To determine how well federal agencies are analyzing the performance of steady state investments in accordance with Office of Management and Budget (OMB) guidance, GAO selected five agencies, the Departments of Defense (DoD), Health and Human Services (HHS), Homeland Security (DHS), Treasury and Veterans Affairs (VA), which reported spending $4.6 billion annually on major steady state investments. GAO compared their fiscal year 2011 OAs to OMB criteria. GAO also analyzed documents and interviewed agency officials regarding any variances as well as their causes.

DHS and HHS developed a policy which included all OMB assessment factors and performed OAs. However, according to GAO, they did not include all investments and key factors. In particular, DHS analyzed 16 of its 44 steady state investments, meaning 28 investments with annual budgets totaling $1 billion were not analyzed; HHS analyzed 7 of its 8 steady state investments. For OAs performed by DHS and HHS, both fully addressed approximately half of the key factors.

With regard to the DHS and HHS investments that did not undergo an analysis or were not fully assessed against key factors, agency officials said this was due in part to program officials inconsistently applying OMB and agency guidance in conducting OAs and that OAs were not a priority. DHS and HHS have recently begun to take action to make OAs a priority and improve consistency. For example, DHS's chief information officer recently issued a directive requiring all steady state IT investments to conduct analyses annually and plans to assign staff in the office of the chief information officer to review them to ensure they are complete.

The DOD, Treasury and VA did not develop a policy and did not perform analyses on their 23 major steady state investments with annual budgets totaling $2.1 billion. DOD and VA officials said that they did not have a policy or perform analyses because they measure the performance of steady state investments via development of plans and business cases submitted to OMB (called exhibit 300s) as part of the budget process. While these can be helpful in managing performance and do address aspects of the 17 key factors, they do not address 11 of the key factors. For example, the exhibit 300 does not address reviewing strategic business results and making recommendations to modify or terminate an investment. Treasury officials stated that they did not to perform OAs in 2011 and instead decided to use the time to develop a policy. However, the officials stated they did not anticipate the policy to be completed until the end of this calendar year.

Overall, these five agencies have steady state investments with a fiscal year 2011 budget of more than $3 billion which have not undergone needed analyses. While OMB requires agencies to perform OAs, its existing guidance does not provide mechanisms that ensure the OAs are completed and allow public transparency into the results of the assessments. Until agencies address these shortcomings, there is increased risk that these agencies will not know whether the multibillion dollar investments fully meet their intended objectives.
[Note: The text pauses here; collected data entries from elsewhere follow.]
(** * racfp: removing comments from Dart sources

    A shallow embedding of [removeComments] (src/index.js), its per-file
    body and its run over a project, and the properties of it: those that
    the specification states, and more that the code shows.

    JavaScript strings are sequences of UTF-16 code units; none of the
    regular expressions of the program carries the [u] flag, so every
    operation below works on code units.  A text is a [list N]. *)

From Stdlib Require Import NArith Ascii String.
From Stdlib Require DecimalN DecimalPos.
From stdpp Require Import gmap list.

Abbreviation text := (list N).

(** ** Characters *)

Module Ch.
Definition nl : N := 10.
Definition cr : N := 13.
Definition space : N := 32.
Definition dquote : N := 34.
Definition dollar : N := 36.
Definition squote : N := 39.
Definition rparen : N := 41.
Definition star : N := 42.
Definition dot : N := 46.
Definition slash : N := 47.
Definition colon : N := 58.
Definition backslash : N := 92.
Definition r : N := 114.
Definition lbrace : N := 123.
Definition rbrace : N := 125.
End Ch.

(** An ASCII literal as a text. *)
Definition str (s : string) : text :=
  map N_of_ascii (list_ascii_of_string s).

(** [\s] of a JavaScript regular expression, which is also the set that
    [String.prototype.trim] removes: WhiteSpace and LineTerminator. *)
Definition isSpace (c : N) : bool :=
  ((9 <=? c) && (c <=? 13) || (c =? 32) || (c =? 160) || (c =? 0x1680)
   || (0x2000 <=? c) && (c <=? 0x200A)
   || (c =? 0x2028) || (c =? 0x2029) || (c =? 0x202F) || (c =? 0x205F)
   || (c =? 0x3000) || (c =? 0xFEFF))%N.

(** The characters that [.] does not match (no [s] flag). *)
Definition isLineTerminator (c : N) : bool :=
  ((c =? 10) || (c =? 13) || (c =? 0x2028) || (c =? 0x2029))%N.

(** [\d] *)
Definition isDigit (c : N) : bool := ((48 <=? c) && (c <=? 57))%N.

(** ** String methods *)

Fixpoint takeWhile (p : N → bool) (s : text) : text :=
  match s with
  | c :: s' => if p c then c :: takeWhile p s' else []
  | [] => []
  end.

Fixpoint dropWhile (p : N → bool) (s : text) : text :=
  match s with
  | c :: s' => if p c then dropWhile p s' else s
  | [] => []
  end.

Definition trimStart (s : text) : text := dropWhile isSpace s.
Definition trimEnd (s : text) : text := rev (dropWhile isSpace (rev s)).
Definition trim (s : text) : text := trimEnd (trimStart s).

(** The leading white space of a line: the match of [^\s*] on it. *)
Definition leadingSpace (s : text) : text := takeWhile isSpace s.

Fixpoint startsWith (s p : text) {struct p} : bool :=
  match p, s with
  | [], _ => true
  | a :: p', b :: s' => (a =? b)%N && startsWith s' p'
  | _ :: _, [] => false
  end.

Definition endsWith (s p : text) : bool := startsWith (rev s) (rev p).

Fixpoint includes (s p : text) : bool :=
  startsWith s p ||
  match s with
  | [] => false
  | _ :: s' => includes s' p
  end.

(** [s.indexOf(p)]: [None] stands for -1. *)
Fixpoint indexOf0 (s p : text) : option nat :=
  if startsWith s p then Some 0
  else match s with
       | [] => None
       | _ :: s' => S <$> indexOf0 s' p
       end.

(** [s.indexOf(p, from)] *)
Definition indexOf (s p : text) (from : nat) : option nat :=
  (λ i, from + i) <$> indexOf0 (drop from s) p.

(** [s.slice(a, b)] and [s.slice(a)] for non-negative indices. *)
Definition slice (s : text) (a b : nat) : text := take (b - a) (drop a s).

(** [s.split('\n')] *)
Fixpoint splitNl (s : text) : list text :=
  match s with
  | [] => [[]]
  | c :: s' =>
      if (c =? Ch.nl)%N then [] :: splitNl s'
      else match splitNl s' with
           | l :: ls => (c :: l) :: ls
           | [] => [[c]]
           end
  end.

(** [ls.join('\n')] *)
Fixpoint joinNl (ls : list text) : text :=
  match ls with
  | [] => []
  | [l] => l
  | l :: ls' => l ++ Ch.nl :: joinNl ls'
  end.

(** The decimal numeral of a number, as template literals print it. *)
Fixpoint uint_text (d : Decimal.uint) : text :=
  match d with
  | Decimal.Nil => []
  | Decimal.D0 d => 48%N :: uint_text d
  | Decimal.D1 d => 49%N :: uint_text d
  | Decimal.D2 d => 50%N :: uint_text d
  | Decimal.D3 d => 51%N :: uint_text d
  | Decimal.D4 d => 52%N :: uint_text d
  | Decimal.D5 d => 53%N :: uint_text d
  | Decimal.D6 d => 54%N :: uint_text d
  | Decimal.D7 d => 55%N :: uint_text d
  | Decimal.D8 d => 56%N :: uint_text d
  | Decimal.D9 d => 57%N :: uint_text d
  end.

Definition decimal (n : N) : text := uint_text (N.to_uint n).
(* ===== verification/Float.v ===== *)
(** * Floating-point numbers

    Rust's [f64] as the configuration and the memory checks use it: IEEE 754
    binary64 with rounding to nearest, ties to even.  A finite number is a
    sign, a mantissa below 2^53 and an exponent; [f64_round] rounds the exact
    result of an operation. *)
From S2P Require Import Prelude.

Inductive f64 : Type :=
| F64 (negative : bool) (mantissa : N) (exponent : Z)
| F64Inf (negative : bool)
| F64NaN.

(** [m / 2^k], to the nearest integer. *)
Definition shift_round (m k : N) : N :=
  let q := N.shiftr m k in
  let r := (m mod 2 ^ k)%N in
  match (2 * r ?= 2 ^ k)%N with
  | Lt => q
  | Eq => if N.even q then q else (q + 1)%N
  | Gt => (q + 1)%N
  end.

(** The number nearest to [m * 2^e]; the least exponent is -1074, and a number
    of magnitude 2^1024 or more is infinite. *)
Definition f64_round (negative : bool) (m : N) (e : Z) : f64 :=
  let k := Z.to_N (Z.max (Z.of_N (N.size m) - 53) (-1074 - e)) in
  let m' := if (k =? 0)%N then m else shift_round m k in
  let e' := (e + Z.of_N k)%Z in
  if (1024 <? Z.of_N (N.size m') + e')%Z then F64Inf negative else F64 negative m' e'.

Definition f64_mul (x y : f64) : f64 :=
  match x, y with
  | F64 s1 m1 e1, F64 s2 m2 e2 => f64_round (xorb s1 s2) (m1 * m2) (e1 + e2)
  | F64 s1 m _, F64Inf s2 | F64Inf s1, F64 s2 m _ => if (m =? 0)%N then F64NaN else F64Inf (xorb s1 s2)
  | F64Inf s1, F64Inf s2 => F64Inf (xorb s1 s2)
  | F64NaN, _ | _, F64NaN => F64NaN
  end.

(** The quotient has more bits than a mantissa, the last of which says whether
    the division left a remainder. *)
Definition f64_div (x y : f64) : f64 :=
  match x, y with
  | F64 s1 m1 e1, F64 s2 m2 e2 =>
      if (m2 =? 0)%N then (if (m1 =? 0)%N then F64NaN else F64Inf (xorb s1 s2))
      else
        let k := (N.size m2 + 55)%N in
        let n := N.shiftl m1 k in
        let sticky := if (n mod m2 =? 0)%N then 0%N else 1%N in
        f64_round (xorb s1 s2) (2 * (n / m2) + sticky) (e1 - e2 - Z.of_N k - 1)
  | F64 s1 _ _, F64Inf s2 => F64 (xorb s1 s2) 0 0
  | F64Inf s1, F64 s2 _ _ => F64Inf (xorb s1 s2)
  | F64Inf _, F64Inf _ | F64NaN, _ | _, F64NaN => F64NaN
  end.

(** [m * 2^e] over a common exponent. *)
Definition f64_scaled (negative : bool) (m : N) (e least : Z) : Z :=
  let v := Z.shiftl (Z.of_N m) (e - least) in if negative then Z.opp v else v.

(** [x >= y]. *)
Definition f64_geb (x y : f64) : bool :=
  match x, y with
  | F64 s1 m1 e1, F64 s2 m2 e2 =>
      let least := Z.min e1 e2 in (f64_scaled s2 m2 e2 least <=? f64_scaled s1 m1 e1 least)%Z
  | F64NaN, _ | _, F64NaN => false
  | F64Inf s, F64Inf s' => negb s || s'
  | F64Inf s, _ => negb s
  | _, F64Inf s => s
  end.

(** [x as f64] and [x as u64]: the cast to an integer drops the fraction and
    saturates. *)
Definition f64_of_u64 (x : u64) : f64 := f64_round false x 0.
Definition f64_as_u64 (x : f64) : u64 :=
  match x with
  | F64 true _ _ | F64Inf true | F64NaN => 0%N
  | F64 false m e => N.min (Z.to_N (Z.shiftl (Z.of_N m) e)) (MAX 64)
  | F64Inf false => MAX 64
  end.

(** Literals of the code: 0.25, the nearest number to 0.4, 90, 100, 1024. *)
Definition f64_0_25 : f64 := F64 false 1 (-2).
Definition f64_0_4 : f64 := F64 false 7205759403792794 (-54).
Definition f64_90 : f64 := F64 false 90 0.
Definition f64_100 : f64 := F64 false 100 0.
Definition f64_1024 : f64 := F64 false 1 10.

(** [(gb * 1024.0 * 1024.0 * 1024.0) as u64]. *)
Definition gb_as_bytes (gb : f64) : u64 :=
  f64_as_u64 (f64_mul (f64_mul (f64_mul gb f64_1024) f64_1024) f64_1024).

(** ** Laws *)
Lemma f64_round_small negative m e :
  (N.size m <= 53)%N → (-1074 <= e)%Z → (e <= 900)%Z → f64_round negative m e = F64 negative m e.
Proof.
  intros Hm He He'. unfold f64_round. cbv zeta.
  replace (Z.to_N (Z.max (Z.of_N (N.size m) - 53) (-1074 - e))) with 0%N by lia.
  cbn [N.eqb]. rewrite Z.add_0_r. rewrite (proj2 (Z.ltb_ge _ _)) by lia. done.
Qed.

Lemma size_small m w : (m < 2 ^ w)%N → (N.size m <= w)%N.
Proof.
  intros Hm. destruct (N.eq_dec m 0%N) as [->|Hne]; [simpl; lia|]. rewrite N.size_log2 by done.
  apply N.log2_lt_pow2 in Hm; lia.
Qed.

(** A quarter of a number that a mantissa can hold. *)
Lemma f64_quarter n : (n < 2 ^ 53)%N → f64_as_u64 (f64_mul (f64_of_u64 n) f64_0_25) = (n / 4)%N.
Proof.
  intros Hn. pose proof (size_small _ _ Hn) as Hs. unfold f64_of_u64, f64_0_25.
  rewrite f64_round_small by lia. cbn [f64_mul xorb]. rewrite N.mul_1_r, f64_round_small by lia.
  cbn [f64_as_u64]. rewrite Z.shiftl_div_pow2 by lia. change (2 ^ (- (0 + -2)))%Z with (Z.of_N 4).
  rewrite <-N2Z.inj_div, N2Z.id. apply N.min_l. unfold MAX.
  assert (n / 4 <= n)%N by (apply N.Div0.div_le_upper_bound; lia). lia.
Qed.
GAO is recommending that DOD, Treasury and VA develop an OA policy and conduct annual OAs; and that DHS and HHS ensure OAs are being performed for all investments and that all factors are fully assessed. GAO also is recommending that OMB revise its guidance to incorporate mechanisms to ensure OAs are completed and provide for increased transparency. In commenting on a draft of this report, OMB and the five agencies GAO reviewed agreed with its content and recommendations.